▸ Data listing
_ _ _

(** What a later result owes to an earlier one of the same poll. *)
Definition after_reserved (m : counters) (log : list (reservation * res Z)) : Prop :=
  forall r x c, (r, x) ∈ log -> m !! counter_key r = Some c ->
    match x with Ok n => rsv_explicit r = 0 -> c < n | Err _ => True end.

Lemma reserve_all_after rs m log m' :
  counters_ok m -> Forall (fun r => is_uint32 (rsv_explicit r)) rs -> reserve_all rs m = (log, m') ->
  after_reserved m log.
Proof.
  revert m log. induction rs as [|r rs IH]; intros m log Hok Hu H; cbn in H.
  { injection H as <- <-. by intros r x c ?%elem_of_nil. }
  inversion Hu as [|? ? Hur Hurs]; subst. destruct (ReservePollVote r m) as [x m1] eqn:E1.
  destruct (reserve_all rs m1) as [log1 m2] eqn:E2. injection H as <- <-.
  destruct (ReservePollVote_step r m x m1 Hok Hur E1) as (Hok1 & Hmono & Hx).
  intros r' x' c [[= -> ->]|Hin]%elem_of_cons Hc.
  - destruct x as [n|]; [|done]. intros He. destruct Hx as (c' & _ & _ & _ & Hz). rewrite He in Hz. cbn in Hz.
    by apply Hz.
  - destruct (Hmono _ _ Hc) as (c' & Hc' & Hle). pose proof (IH m1 log1 Hok1 Hurs E2 r' x' c' Hin Hc') as H.
    destruct x'; [|done]. intros He. specialize (H He). lia.
Qed.

(** A counter at its end stays there. *)
Lemma reserve_all_end rs m log m' k :
  counters_ok m -> Forall (fun r => is_uint32 (rsv_explicit r)) rs -> reserve_all rs m = (log, m') ->
  m !! k = Some MaxUint32 -> m' !! k = Some MaxUint32.
Proof.
  revert m log. induction rs as [|r rs IH]; intros m log Hok Hu H Hk; cbn in H; [by injection H as _ <-|].
  inversion Hu as [|? ? Hur Hurs]; subst. destruct (ReservePollVote r m) as [x m1] eqn:E1.
  destruct (reserve_all rs m1) as [log1 m2] eqn:E2. injection H as _ <-.
  destruct (ReservePollVote_step r m x m1 Hok Hur E1) as (Hok1 & Hmono & _).
  eapply IH; [done|done|exact E2|]. destruct (Hmono _ _ Hk) as (c & Hc & Hle).
  assert (c <= MaxUint32) by (eapply Hok1, Hc). rewrite Hc. f_equal. lia.
Qed.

_ _ _

▸ Brief
An exact reproduction of all the entries above is required.

▸ Answer below
(** What a later result owes to an earlier one of the same poll. *)
Definition after_reserved (m : counters) (log : list (reservation * res Z)) : Prop :=
  forall r x c, (r, x) ∈ log -> m !! counter_key r = Some c ->
    match x with Ok n => rsv_explicit r = 0 -> c < n | Err _ => True end.

Lemma reserve_all_after rs m log m' :
  counters_ok m -> Forall (fun r => is_uint32 (rsv_explicit r)) rs -> reserve_all rs m = (log, m') ->
  after_reserved m log.
Proof.
  revert m log. induction rs as [|r rs IH]; intros m log Hok Hu H; cbn in H.
  { injection H as <- <-. by intros r x c ?%elem_of_nil. }
  inversion Hu as [|? ? Hur Hurs]; subst. destruct (ReservePollVote r m) as [x m1] eqn:E1.
  destruct (reserve_all rs m1) as [log1 m2] eqn:E2. injection H as <- <-.
  destruct (ReservePollVote_step r m x m1 Hok Hur E1) as (Hok1 & Hmono & Hx).
  intros r' x' c [[= -> ->]|Hin]%elem_of_cons Hc.
  - destruct x as [n|]; [|done]. intros He. destruct Hx as (c' & _ & _ & _ & Hz). rewrite He in Hz. cbn in Hz.
    by apply Hz.
  - destruct (Hmono _ _ Hc) as (c' & Hc' & Hle). pose proof (IH m1 log1 Hok1 Hurs E2 r' x' c' Hin Hc') as H.
    destruct x'; [|done]. intros He. specialize (H He). lia.
Qed.

(** A counter at its end stays there. *)
Lemma reserve_all_end rs m log m' k :
  counters_ok m -> Forall (fun r => is_uint32 (rsv_explicit r)) rs -> reserve_all rs m = (log, m') ->
  m !! k = Some MaxUint32 -> m' !! k = Some MaxUint32.
Proof.
  revert m log. induction rs as [|r rs IH]; intros m log Hok Hu H Hk; cbn in H; [by injection H as _ <-|].
  inversion Hu as [|? ? Hur Hurs]; subst. destruct (ReservePollVote r m) as [x m1] eqn:E1.
  destruct (reserve_all rs m1) as [log1 m2] eqn:E2. injection H as _ <-.
  destruct (ReservePollVote_step r m x m1 Hok Hur E1) as (Hok1 & Hmono & _).
  eapply IH; [done|done|exact E2|]. destruct (Hmono _ _ Hk) as (c & Hc & Hle).
  assert (c <= MaxUint32) by (eapply Hok1, Hc). rewrite Hc. f_equal. lia.
Qed.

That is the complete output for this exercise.